Listen to the Women
by L. Neil Smith
A guy I know offers what he thinks is instruction in self-defense
for women. Among other things, he advises them to buy .22 caliber
pistols because they're cheap to feed (true enough), easy to get
proficient with (also true), and, in his opinion, adequate for
killing or driving off a rapist, mugger, or burglar.
The trouble is, his opinions and advice are likely to get his students killed.
Another guy I know had a teenage accident which taught him everything we
need to know about the adequacy of .22 rimfire. His single action revolver
fell from a bunk bed and fired a cartridge which was (regrettably) under
the hammer, putting a slug into his midsection -- the part we all try to
hit when we're practicing self-defense. He didn't know he'd been hit
until he saw a tiny drop of blood forming in the area of his solar plexus.
While his family were running around screaming, he called the doctor,
got dressed, and waited for the ambulance.
Now this isn't just another entry in the Great Stopping Power Debate,
an endless, mostly male ritual which never produces useful answers
because it isn't really intended to. (It serves purposes of its own
which are perfectly respectable, if you follow cultural anthropology.)
For the moment, let's agree that, other things being equal, big guns
are more effective than little guns and therefore it's reasonable to
assume that an individual should learn to use the biggest weapon he
or she can handle comfortably, safely, and efficaciously.
Which brings us to the meat of the question -- or rather the muscle. You
can't avoid the plain fact of physical anthropology that women have only
about half the upper-body strength of men. Yet all the women I shoot with
manifest pragmatic interest in medium to large-bore centerfire weapons
ranging from .38 Special to .45 Auto. Some outshoot me on a regular basis;
most can do it at one time or another. Not many lean toward .44 Magnum,
.445 Supermag, or .45 Winchester Magnum, but that's a far more accurate
reflection of our physical differences -- and it's also another male
thing, a matter of ceremonial accouterment.

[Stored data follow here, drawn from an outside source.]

Lemma add_stacks_at qs : forall p gs a i q,
  qs !! i = Some q -> covers (stack_seg (p + i) q) a = true ->
  seg_find (add_stacks p qs gs) a = Some (q + (a - KSTACK (Z.of_nat (p + i))), RW).
Proof.
  induction qs as [|q' qs IH]; intros p gs a i q Hi Hc; [done|]. cbn [add_stacks]. destruct i as [|i].
  - injection Hi as ->. rewrite Nat.add_0_r in *. rewrite add_stacks_other; [cbn [seg_find]; by rewrite Hc|].
    intros j q' Hj. rewrite stack_covers, kstack_eq in *. apply andb_true_iff in Hc as [H1%Z.leb_le H2%Z.ltb_lt].
    apply andb_false_iff. right. apply Z.ltb_ge. unfold PGSIZE in *. lia.
  - rewrite Nat.add_succ_r in *. exact (IH (S p) _ _ i _ Hi Hc).
Qed.

(** Segments are for the kernel only, and none is both writable and executable. *)
Lemma kernel_perms qs a pa perm : seg_find (kernel_segments qs) a = Some (pa, perm) -> perm = RW \/ perm = RX.
Proof.
  unfold kernel_segments. assert (forall l p gs, Forall (fun g => sg_perm g = RW \/ sg_perm g = RX) gs ->
    Forall (fun g => sg_perm g = RW \/ sg_perm g = RX) (add_stacks p l gs)) as H.
  { induction l as [|q l IH]; intros p gs Hg; cbn [add_stacks]; [done|]. apply IH. constructor; [by left|done]. }
  assert (Forall (fun g => sg_perm g = RW \/ sg_perm g = RX) fixed_segs) as Hf.
  { unfold fixed_segs. repeat constructor; cbn [sg_perm tramp_seg data_seg text_seg plic_seg virtio_seg uart_seg]; tauto. }
  generalize (H qs 0%nat _ Hf). generalize (add_stacks 0 qs fixed_segs). intros gs. clear. induction 1 as [|g gs Hg _ IH]; [done|].
  cbn [seg_find]. destruct (covers g a); [|done]. intros [= _ <-]. done.
Qed.

(** ** The MMU *)

(** Translation by the register satp: by the page table it points to, or none at all. *)
Definition satp_translate (satp : Z) (m : mem) (a : Z) (user : bool) (acc : access) : option Z :=
  if Z.shiftr satp 60 =? 8 then sv39_translate m (Z.shiftl (Z.land satp (Z.ones 44)) 12) a user acc else Some a.

Lemma satp_make root m a user acc :
  root mod PGSIZE = 0 -> 0 <= root < 2 ^ 56 -> satp_translate (MAKE_SATP root) m a user acc = sv39_translate m root a user acc.
Proof.
  intros Hm Hr. unfold satp_translate, MAKE_SATP, SATP_SV39, PGSIZE in *.
  set (r := Z.shiftr root 12). assert (0 <= r < 2 ^ 44) as Hb by (unfold r; rewrite Z.shiftr_div_pow2 by lia; change (2 ^ 56) with 72057594037927936 in Hr; change (2 ^ 12) with 4096; change (2 ^ 44) with 17592186044416; zdm).
  rewrite Z.shiftr_lor, Z.land_lor_distr_l, (Z.land_ones r) by lia. rewrite (Z.mod_small r) by done.
  rewrite (Z.shiftr_div_pow2 r), Z.div_small by (change (2 ^ 44) with 17592186044416 in Hb; change (2 ^ 60) with 1152921504606846976; lia).
  change (Z.shiftr (Z.shiftl 8 60) 60) with 8. change (Z.land (Z.shiftl 8 60) (Z.ones 44)) with 0. rewrite Z.lor_0_l, Z.lor_0_r, Z.eqb_refl.
  f_equal. unfold r. rewrite Z.shiftr_div_pow2, Z.shiftl_mul_pow2 by lia. change (2 ^ 12) with 4096. zdm.
Qed.
(** The hart that runs on the table translates by the segments. *)
Lemma building_mmu base F0 root gs stacks j F T s0 s :
  building base F0 root gs stacks j F T s0 s ->
  forall a user acc, 0 <= a < MAXVA -> satp_translate (MAKE_SATP root) (k_mem s) a user acc = seg_translate gs a user acc.
Proof.
  intros [B1 B2 B3 _ _ _ _] a user acc Ha. pose proof (pa_base _ _ _ (vm_alloc _ _ _ _ _ B1)) as Hb. pose proof (vm_wf _ _ _ _ _ B1) as Hw.
  destruct (pool_page_addr base root Hb (pt_page _ _ _ _ Hw _ _ (pt_root _ _ _ _ Hw))) as [P1 P2].
  rewrite satp_make; [|done|destruct P2; split; [by apply Z.lt_le_incl|done]]. by apply (seg_sv39 base root T).
Qed.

My 98-pound wife shoots Hunter's Pistol with the same 6" S&W M610 I do, a
big sixgun with a full-length lug under a heavy barrel, chambered in 10 m/m.
For Falling Plate, she uses a Series 70 Gold Cup identical to mine. The
first handgun she ever fired was a 4" Security Six with full-powered
.357 Magnum loads (at 25 yards, she kept every shot on the paper) and
her deer rifle's a 95 Marlin in .45/70 (I can't shoot the damn thing,
it makes my eyes water). In practical circumstance, the same in which
I rely on a 3" Detonics .45, she prefers a tiny 2" .38 Chief's Special,
not because she's anybody's delicate flower, but because her purse (that
of a full-time wife, mother, and Graduate Coordinator) is already heavy
enough to qualify as field gear for Infantry Basic Training.
But what's the point of all that? Simply this: I'm confident we're going to
win the battle of the Second Amendment. I've been so ever since JoAnne Hall's
column started showing up in Guns & Ammo, and that confidence
was strengthened by Paxton Quigley's publication of
Armed and Female, by the advent of Women & Guns, and most recently
by Nancy Bittle's appearance on Street Stories.
Why should that make a difference? Our species is divided into halves, each
seeing the world a slightly different way, providing humanity as a whole
with perspective each would lack without the other. Survivalwise, it's
worked well over the million-plus years we've been around. My wife contends
that men are strategically oriented and women tactical: male gunfolk
typically focus on history, the Constitution, the significance of the
Second Amendment in maintaining individual liberty, social democracy,
and Western civilization; females tend to focus on protecting themselves
from mutants lurking at the edges of that civilization. Both are correct
in their priorities, neither is complete without the other.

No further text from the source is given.